219. La troisième voie que propose d’emprunter la présente thèse, est celle de la

normativité proprement humaine, caractérisée par la reconnaissance par le Juge, à côté de sa dimension politique, de la dimension éthique du Droit. Un Juge qui, sur le fondement de cette dernière, pourrait être conduit à s’opposer à l’application d’une loi qui lui apparaîtrait manifestement contraire à cette éthique. Un Juge qui ne confondrait plus l’État de loi et l’État de Droit. Un juge qui investirait la plénitude de son office, qui conquerrait son autonomie avec celle du Droit, distinguée de l’indépendance statutaire octroyée par le pouvoir politique. Un Juge qui ferait ainsi la démonstration de la nécessité de sa présence pour qu’il y ait un véritable Droit, une véritable justice et un véritable État de Droit. Une démonstration contre la tentation

du pouvoir politique de lui substituer une machine à juger — la tentation qui fait l’objet de la seconde section de ce second chapitre consacré à « l’oubli » et à ses conséquences, de la dimension éthique du Droit.
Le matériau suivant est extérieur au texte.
(** * Moonshot 2.0: electromagnetic coil launcher

    A shallow embedding of the simulation core of the repository
    (src/core, src/physics, src/services), the properties its specification
    states about it, and further properties read off the code.

    Python's [float] is IEEE binary64.  The code is translated once, over an
    interface [PyFloat] of the arithmetic it uses, and read at two instances:
    - [float], the kernel's binary64 numbers, which is the arithmetic the
      program runs on (every operation rounds), and
    - [R], the real numbers, which is the exact arithmetic the formulas of
      the program are written in.
    numpy's [exp], [sin] and [cos] form a second interface [NumPy]; it is
    instantiated at [R] only.

    Conventions of the translation:
    - an exception is a value [Raise e] of the type [result];
    - [x / y] is the interface's total division.  Python raises
      ZeroDivisionError on a zero float divisor, and numpy answers nan for
      the square root of a negative number.  The properties below are
      stated where neither happens: for elements of valid geometry and
      positive mass ([valid_capsule], [valid_stage], [valid_service]) and,
      for the discharge of a stage, of positive capacitance
      ([valid_circuit]) in exact arithmetic, of finite non-zero inductance
      ([discharge_defined]) on binary64;
    - [x ** 2] and [x ** 3] are written as repeated multiplication; on
      binary64 Python's [**] raises OverflowError where the product
      overflows, and may differ from it in the last bit;
    - the memoised [_inductance] of a coil is its value, a function of the
      geometry, which never changes after construction. *)

From Stdlib Require Import Floats.
From Stdlib Require Import ZArith Reals Lra Lia Psatz List String Bool.
Import ListNotations.

Set Implicit Arguments.

(** ** Exceptions *)

Inductive exception : Type :=
| ValueError (msg : string).

Inductive result (A : Type) : Type :=
| Ok (a : A)
| Raise (e : exception).

Arguments Ok {A} a.
Arguments Raise {A} e.

Definition bind {A B : Type} (m : result A) (k : A -> result B) : result B :=
  match m with
  | Ok a => k a
  | Raise e => Raise e
  end.

Notation "x <- m ;; k" := (bind m (fun x => k))
  (at level 61, m at next level, right associativity).

(** A [for] loop over a list whose body may raise. *)
Fixpoint for_each {A S : Type} (body : S -> A -> result S) (xs : list A) (acc : S)
  : result S :=
  match xs with
  | [] => Ok acc
  | x :: rest => acc' <- body acc x ;; for_each body rest acc'
  end.

(** ** The arithmetic of Python floats *)

Class PyFloat (F : Type) : Type := {
  of_int : Z -> F;
  fadd : F -> F -> F;
  fsub : F -> F -> F;
  fmul : F -> F -> F;
  fdiv : F -> F -> F;
  fneg : F -> F;
  fabs : F -> F;
  np_sqrt : F -> F;
  flt : F -> F -> bool;
  fle : F -> F -> bool;
  feq : F -> F -> bool;
  np_pi : F
}.

Class NumPy (F : Type) : Type := {
  np_exp : F -> F;
  np_sin : F -> F;
  np_cos : F -> F
}.

Declare Scope py_scope.
Delimit Scope py_scope with py.
Infix "+" := fadd : py_scope.
Infix "-" := fsub : py_scope.
Infix "*" := fmul : py_scope.
Infix "/" := fdiv : py_scope.
Notation "- x" := (fneg x) : py_scope.
Infix "<?" := flt (at level 70, no associativity) : py_scope.
Infix "<=?" := fle (at level 70, no associativity) : py_scope.
Infix "=?" := feq (at level 70, no associativity) : py_scope.

Section Literals.
Context {F : Type} `{PyFloat F}.
Local Open Scope py_scope.

(** The decimal literal [n / d] with [d] a power of ten: [lit 1 1000] is
    [0.001].  Both [n] and [d] are exact, so one division rounds as the
    literal does. *)
Definition lit (n d : Z) : F := of_int n / of_int d.

(** [x ** 2] and [x ** 3]. *)
Definition pow2 (x : F) : F := x * x.
Definition pow3 (x : F) : F := x * x * x.

(** Python's [max(a, b)]: the first argument unless the second is greater. *)
Definition pymax (a b : F) : F := if a <? b then b else a.

(** [sum(xs)]: Python starts from the integer 0. *)
Definition pysum (xs : list F) : F := fold_left fadd xs (of_int 0).
End Literals.

(** *** The kernel's binary64 floats *)

Definition float_of_int (z : Z) : float :=
  if (z <? 0)%Z
  then PrimFloat.opp (PrimFloat.of_uint63 (Uint63.of_Z (- z)))
  else PrimFloat.of_uint63 (Uint63.of_Z z).

#[export] Instance Binary64 : PyFloat float := {|
  of_int := float_of_int;
  fadd := PrimFloat.add;
  fsub := PrimFloat.sub;
  fmul := PrimFloat.mul;
  fdiv := PrimFloat.div;
  fneg := PrimFloat.opp;
  fabs := PrimFloat.abs;
  np_sqrt := PrimFloat.sqrt;
  flt := PrimFloat.ltb;
  fle := PrimFloat.leb;
  feq := PrimFloat.eqb;
  np_pi := 0x1.921fb54442d18p+1%float
|}.

(** *** Exact arithmetic *)

Definition Rltb (x y : R) : bool := if Rlt_dec x y then true else false.
Definition Rleb (x y : R) : bool := if Rle_dec x y then true else false.
Definition Reqb (x y : R) : bool := if Req_dec_T x y then true else false.

#[export] Instance Exact : PyFloat R := {|
  of_int := IZR;
  fadd := Rplus;
  fsub := Rminus;
  fmul := Rmult;
  fdiv := Rdiv;
  fneg := Ropp;
  fabs := Rabs;
  np_sqrt := sqrt;
  flt := Rltb;
  fle := Rleb;
  feq := Reqb;
  np_pi := PI
|}.

#[export] Instance ExactNumPy : NumPy R := {|
  np_exp := exp;
  np_sin := sin;
  np_cos := cos
|}.

(** ** src/core/coil.py *)

Module CoilProperties.
Section Def.
Context {F : Type} `{PyFloat F}.
Local Open Scope py_scope.

Record t : Type := make {
  turns : Z;
  diameter : F;
  length : F;
  resistance : F;
  position : F
}.

(** The dataclass constructor followed by [__post_init__]. *)
Definition init (turns : Z) (diameter length resistance position : F) : result t :=
  if (turns <=? 0)%Z then Raise (ValueError "Turns must be positive")
  else if diameter <=? of_int 0 then Raise (ValueError "Diameter must be positive")
  else if length <=? of_int 0 then Raise (ValueError "Length must be positive")
  else Ok (make turns diameter length resistance position).
End Def.
Arguments t F : clear implicits.
End CoilProperties.

Module Coil.
Section Def.
Context {F : Type} `{PyFloat F}.
Local Open Scope py_scope.

Record t : Type := make {
  properties : CoilProperties.t F;
  current : F
}.

Definition init (properties : CoilProperties.t F) : t :=
  make properties (of_int 0).

Definition _calculate_inductance (self : t) : F :=
  let mu_0 := of_int 4 * np_pi * lit 1 10000000 in
  let radius := CoilProperties.diameter (properties self) / of_int 2 in
  let area := np_pi * pow2 radius in
  let turns_per_length :=
    of_int (CoilProperties.turns (properties self))
    / CoilProperties.length (properties self) in
  mu_0 * pow2 turns_per_length * area * CoilProperties.length (properties self).

Definition inductance (self : t) : F := _calculate_inductance self.

Definition set_current (self : t) (current : F) : result t :=
  if current <? of_int 0 then Raise (ValueError "Current cannot be negative")
  else Ok (make (properties self) current).

Definition get_magnetic_moment (self : t) : F :=
  let radius := CoilProperties.diameter (properties self) / of_int 2 in
  let area := np_pi * pow2 radius in
  of_int (CoilProperties.turns (properties self)) * current self * area.
End Def.
Arguments t F : clear implicits.
End Coil.

(** ** src/core/capsule.py *)

Module Capsule.
Section Def.
Context {F : Type} `{PyFloat F}.
Local Open Scope py_scope.

(** [coil] is the inherited [Coil] part of the object. *)
Record t : Type := make {
  coil : Coil.t F;
  mass : F;
  position : F;
  velocity : F
}.

Definition properties (self : t) : CoilProperties.t F := Coil.properties (coil self).
Definition current (self : t) : F := Coil.current (coil self).

Definition _calculate_resistance (diameter length : F) : F :=
  let rho_aluminum := lit 265 10000000000 in
  let current_path := np_pi * diameter in
  let wall_thickness := lit 1 100 in
  let effective_area := np_pi * diameter * wall_thickness in
  rho_aluminum * current_path / effective_area.

(** The resistance is computed before [CoilProperties] validates the
    geometry.  For a diameter of 0 Python stops there with ZeroDivisionError
    ([0.0 / 0.0]); the total division goes on to the validation, which
    raises for that diameter.  Both are failures of the construction. *)
Definition init (mass diameter length : F) : result t :=
  if mass <=? of_int 0 then Raise (ValueError "Mass must be positive")
  else
    let resistance := _calculate_resistance diameter length in
    props <- CoilProperties.init 1 diameter length resistance (of_int 0) ;;
    Ok (make (Coil.init props) mass (of_int 0) (of_int 0)).
(** A new bundle for [a] that leads a group of its own ([own]), or that
    joins the group of a bundle that is there. *)
Lemma groupStructure_new (st st' : Discovery) (a : Asset) (b : Bundle) (group : nat)
    (own : bool) :
  groupStructure st → holdsOnly a b →
  (if own
   then group = length (nodes (bundleGraph (store st))) ∧
        bundleGraph (store st') = (addNode (bundleGraph (store st)) b).2 ∧
        bundleGroupBundleIds st' = bundleGroupBundleIds st ++ [group]
   else is_Some (getNode (bundleGraph (store st)) group) ∧
        bundleGraph (store st')
        = addEdge (addNode (bundleGraph (store st)) b).2 group
                  (length (nodes (bundleGraph (store st)))) ∧
        bundleGroupBundleIds st' = bundleGroupBundleIds st) →
  bundleRoots st' = jsmap_set (bundleRoots st) a (length (nodes (bundleGraph (store st))), group) →
  groupStructure st'.
Proof.
  intros (Hnodes & Hroots & Hgroups) Hb Hcase Hr.
  set (bg := bundleGraph (store st)) in *. set (new := length (nodes bg)) in *.
  assert (∀ j, getNode (bundleGraph (store st')) j
               = if decide (j = new) then Some b else getNode bg j) as Hget.
  { intros j. destruct own; destruct Hcase as (_ & -> & _);
      rewrite ?getNode_addEdge; apply getNode_addNode. }
  assert (∀ e, e ∈ edges bg → e ∈ edges (bundleGraph (store st'))) as Hedges.
  { intros e He. destruct own; destruct Hcase as (_ & -> & _); [done|].
    apply elem_of_edges_addEdge. by right. }
  assert (∀ j, is_Some (getNode bg j) → is_Some (getNode (bundleGraph (store st')) j)) as Hkeep.
  { intros j Hj. rewrite Hget. by destruct (decide _). }
  assert (∀ j bj, getNode bg j = Some bj → getNode (bundleGraph (store st')) j = Some bj)
    as Hkeep'.
  { intros j bj Hj. rewrite Hget. rewrite decide_False; [done|].
    apply getNode_lt in Hj. unfold new. lia. }
  assert (∀ i, i ∈ bundleGroupBundleIds st → i ∈ bundleGroupBundleIds st') as Hids.
  { intros i Hi. destruct own; destruct Hcase as (_ & _ & ->); [|done].
    apply elem_of_app. by left. }
  unfold groupStructure. split; [|split].
  - intros i bi. rewrite Hget, Hr. destruct (decide (i = new)) as [->|Hne].
    + intros [= <-]. exists a. split; [|done]. apply jsmap_set_keys. by left.
    + intros Hbi. destruct (Hnodes _ _ Hbi) as (root & Hroot & Hholds).
      exists root. split; [|done]. apply jsmap_set_keys. by right.
  - intros root tuple. rewrite Hr. intros [[= -> ->]|Hin]%elem_of_jsmap_set.
    + cbn [fst snd]. split; [|split].
      * exists b. by rewrite Hget, decide_True.
      * destruct own.
        -- destruct Hcase as (-> & _). by rewrite Hget, decide_True.
        -- destruct Hcase as (Hg & _). by apply Hkeep.
      * destruct own.
        -- left. destruct Hcase as (-> & _ & ->). split; [done|].
           apply elem_of_app. right. by left.
        -- right. destruct Hcase as (_ & -> & _). apply elem_of_edges_addEdge. by left.
    + destruct (Hroots _ _ Hin) as ((bi & Hbi & Hholds) & Hgroup & Hcase').
      split; [|split].
      * exists bi. split; [by apply Hkeep'|done].
      * by apply Hkeep.
      * destruct Hcase' as [[Heq Hin']|Hedge]; [left|right; by apply Hedges].
        split; [done|]. by apply Hids.
  - intros i Hi. destruct own.
    + destruct Hcase as (-> & _ & Heq). rewrite Heq in Hi.
      apply elem_of_app in Hi as [Hi|Hi%list_elem_of_singleton].
      * by apply Hkeep, Hgroups.
      * subst i. by rewrite Hget, decide_True.
    + destruct Hcase as (_ & _ & Heq). rewrite Heq in Hi. by apply Hkeep, Hgroups.
Qed.

Lemma createEntryBundle_groupStructure (st st' : Discovery) (entry : Asset * Dependency) :
  groupStructure st → createEntryBundle st entry = Ok st' → groupStructure st'.
Proof.
  intros Hst. unfold createEntryBundle. destruct entry as [asset dependency].
  intros H. bind_inv H. bind_inv H.
  destruct (addNode _ _) as [nodeId bg] eqn:Hadd.
  bind_inv H. destruct (addNodeByContentKey _ _ _) as [entryNodeId abg].
  injection H as <-.
  apply createBundle_holdsOnly in E0 as (Hholds & _).
  assert (nodeId = length (nodes (bundleGraph (store st)))) as -> by (by injection Hadd as <- _).
  eapply (groupStructure_new st _ asset x0 _ true); [done|done| |done].
  cbn [store bundleGraph bundleGroupBundleIds]. by rewrite Hadd.
Qed.

Lemma splitAsync_groupStructure (st st' : Discovery) (dependency : Dependency)
    (childAsset : Asset) :
  groupStructure st → splitAsync st dependency childAsset = Ok st' → groupStructure st'.
Proof.
  intros Hst. unfold splitAsync. intros H. bind_inv H.
  destruct x as [[[[bundleId bg] bundlesMap] roots] groupIds].
  destruct (markReachable _ _ _ _) as [rb abg]. injection H as <-.
  destruct (bundles (store st) !! asset_id childAsset) as [existing|] eqn:Hlook.
  - bind_inv E. injection E as <- <- <- <- <-. exact Hst.
  - bind_inv E. bind_inv E. bind_inv E.
    destruct (addNode _ _) as [newId bg'] eqn:Hadd.
    injection E as <- <- <- <- <-.
    apply createBundle_holdsOnly in E2 as (Hholds & _).
    assert (newId = length (nodes (bundleGraph (store st)))) as -> by (by injection Hadd as <- _).
    eapply (groupStructure_new st _ childAsset x1 _ true); [done|done| |done].
    cbn [store bundleGraph bundleGroupBundleIds]. by rewrite Hadd.
Qed.

Lemma splitTypeChange_groupStructure (st st' : Discovery) (dependency : Dependency)
    (childAsset : Asset) :
  groupStructure st → splitTypeChange st dependency childAsset = Ok st' → groupStructure st'.
Proof.
  intros Hst. unfold splitTypeChange. intros H. bind_inv H. bind_inv H. bind_inv H.
  destruct (addNode _ _) as [newId bg'] eqn:Hadd. injection H as <-.
  apply createBundle_holdsOnly in E1 as (Hholds & _).
  assert (newId = length (nodes (bundleGraph (store st)))) as -> by (by injection Hadd as <- _).
  eapply (groupStructure_new st _ childAsset x1 x.2 false); [done|done| |done].
  cbn [store bundleGraph bundleGroupBundleIds]. rewrite Hadd. split; [|done].
  destruct (getNode (bundleGraph (store st)) x.2); [done|done].
Qed.

Lemma splitVisitor_groupStructure (g : AssetGraph) (st st' : Discovery) (ev : Event) :
  groupStructure st → splitVisitor g st ev = Ok st' → groupStructure st'.
Proof.
  intros Hst. destruct ev as [[a|dependency] ctx|n]; simpl.
  - by intros [= <-].
  - destruct ctx as [[parentAsset|?]|]; [|done|by intros [= <-]].
    destruct (getDependencyAssets g dependency) as [|childAsset [|? ?]];
      [by intros [= <-]| |done].
    destruct (_ || _); [by apply splitAsync_groupStructure|].
    destruct (_ || _); [by apply splitTypeChange_groupStructure|].
    by intros [= <-].
  - destruct (last (stack st)) as [[top ?]|]; [|by intros [= <-]].
    destruct (decide _); by intros [= <-].
Qed.

Lemma discover_groupStructure (g : AssetGraph) (entries : list (Asset * Dependency))
    (d : Discovery) :
  discover g entries = Ok d → groupStructure d.
Proof.
  unfold discover. intros H. bind_inv H.
  eapply (foldM_invariant groupStructure); [| |exact H].
  - intros s ev s' _. apply splitVisitor_groupStructure.
  - eapply (foldM_invariant groupStructure); [| |exact E].
    + intros s e s' _. apply createEntryBundle_groupStructure.
    + split; [|split].
      * intros i b Hb. by destruct i.
      * intros root tuple Hin. by apply elem_of_nil in Hin.
      * intros i Hi. by apply elem_of_nil in Hi.
Qed.

(** When the first step is done, every bundle of [bundleGraph] holds one
    asset, a bundle root: its size, type, environment and bundle behavior are
    those of the asset, and it has no source bundles and no internalized
    assets. *)
Theorem discover_single_asset_bundles (g : AssetGraph)
    (entries : list (Asset * Dependency)) (d : Discovery) (i : nat) (b : Bundle) :
  discover g entries = Ok d →
  getNode (bundleGraph (store d)) i = Some b →
  ∃ root,
    is_Some (jsmap_get (bundleRoots d) root) ∧
    bundle_assets b = [root] ∧
    bundle_size b = asset_size root ∧
    bundle_type b = asset_type root ∧
    bundle_env b = asset_env root ∧
    bundle_bundleBehavior b = asset_bundleBehavior root ∧
    bundle_sourceBundles b = [] ∧
    bundle_internalizedAssetIds b = [].
Proof.
  intros (Hnodes & _)%discover_groupStructure Hb.
  destruct (Hnodes _ _ Hb) as (root & Hroot & Hholds). exists root.
  split; [by apply jsmap_get_is_Some|exact Hholds].
Qed.

Lemma discover_single_asset_bundles_witness :
  ∃ d b,
    discover inlineChildOfAsyncRoot
             [(mkAsset "E" "js" None 10, mkDependency "dE" sync true None)] = Ok d ∧
    getNode (bundleGraph (store d)) 2 = Some b ∧
    ∃ root,
      is_Some (jsmap_get (bundleRoots d) root) ∧
      bundle_assets b = [root] ∧
      bundle_size b = asset_size root ∧
      bundle_type b = asset_type root ∧
      bundle_env b = asset_env root ∧
      bundle_bundleBehavior b = asset_bundleBehavior root ∧
      bundle_sourceBundles b = [] ∧
      bundle_internalizedAssetIds b = [].
Proof.
  do 2 eexists.
  split; [vm_compute; reflexivity|].
  split; [vm_compute; reflexivity|].
  eapply (discover_single_asset_bundles inlineChildOfAsyncRoot
            [(mkAsset "E" "js" None 10, mkDependency "dE" sync true None)] _ 2).
  - vm_compute; reflexivity.
  - vm_compute; reflexivity.
Defined.

(** When the first step is done, the pair that [bundleRoots] has for a
    bundle root names its bundle, which holds the root and nothing else, and
    the bundle that leads its bundle group: either the two are the same and
    the bundle is in [bundleGroupBundleIds], or [bundleGraph] has an edge from
    the leader to the bundle. *)
Theorem discover_bundle_groups (g : AssetGraph) (entries : list (Asset * Dependency))
    (d : Discovery) (root : Asset) (bundleId groupId : nat) :
  discover g entries = Ok d →
  jsmap_get (bundleRoots d) root = Some (bundleId, groupId) →
  (∃ b, getNode (bundleGraph (store d)) bundleId = Some b ∧ bundle_assets b = [root]) ∧
  is_Some (getNode (bundleGraph (store d)) groupId) ∧
  ((bundleId = groupId ∧ bundleId ∈ bundleGroupBundleIds d) ∨
   (groupId, bundleId) ∈ edges (bundleGraph (store d))).
Proof.
  intros (_ & Hroots & _)%discover_groupStructure Hget%jsmap_get_Some.
  destruct (Hroots _ _ Hget) as ((b & Hb & Hholds & _) & Hgroup & Hcase).
  split; [by exists b|]. done.
Qed.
Commentaire. C’est de la loi et d’elle seule que le juge tient, hier comme aujourd’hui, toute

son autorité. Son autorité et non son pouvoir. Son indépendance et non son autonomie. La question de son indépendance — de son principe et de son étendue —, est une question politique et non juridique. Les juges ont pu par le passé (ainsi par exemple à la suite de l’arrêt Blanco en droit administratif ou avec la jurisprudence élaborée sur la base étroite de l’ex article 1384 alinéa 1er du code civil en droit privé) et peuvent toujours aujourd’hui, prendre quelques libertés avec la loi en en comblant les vides (quoi que sa tendance soit à la saturation), en l’adaptant ou en en tirant des principes jusqu’à lors inaperçus ; mais sans que cela ne change fondamentalement la situation. Une situation qui varie (le « yo-yo » dont il a été question plus haut) mais qui en tout état de cause demeure en son principe celle théorisée par Saleilles déjà cité, que condense sa célèbre formule : « Au-delà du Code civil, mais par le Code civil ». Comme l’indique la Cour de cassation sur son site : « Sous couleur d’interprétation des textes, la Cour de cassation conduit à dépasser leur lettre, sans nécessairement trahir leur esprit ou l’esprit du système dans lequel ils s’insèrent ». On peut si l’on y tient parler d’innovation ou de création, mis il demeure que le dernier mot est toujours politique, que le juge n’est dépositaire d’aucune légitimité propre, qu’en disant le droit il ne dit que la loi, et qu’il n’est qu’un moyen à toutes fins du pouvoir : un moyen auquel le pouvoir peut en fonction de sa nature (démocratique ou non), laisser plus ou moins la bride sur le cou. Une bride qu’il peut à tout moment reprendre s’il estime que les circonstances l’exigent. C’est au travestissement de cette réalité de la subordination du juge à la volonté du pouvoir qui peut l’amener à devoir appliquer la loi la plus inhumaine, que confine la théorie neutraliste du droit inspirée d’une conception de la science retardataire ; une conception fondée sur le rejet de toute forme de subjectivé et en ce qui concerne le Droit, plus particulièrement et dangereusement, sur le rejet de ce qui, seul, le définit et lui donne sens : son humanité, précisément. Avec cette conception standardisée par l’université, le juriste n’a plus à se poser de questions sur la nature de la matière, sorte de pâte à tout modeler, dont sont faites les normes qui structurent, conditionnent en tous ses aspects la vie de la cité. Il doit concentrer ses efforts sur leur mise en œuvre sans avoir à s’en préoccuper.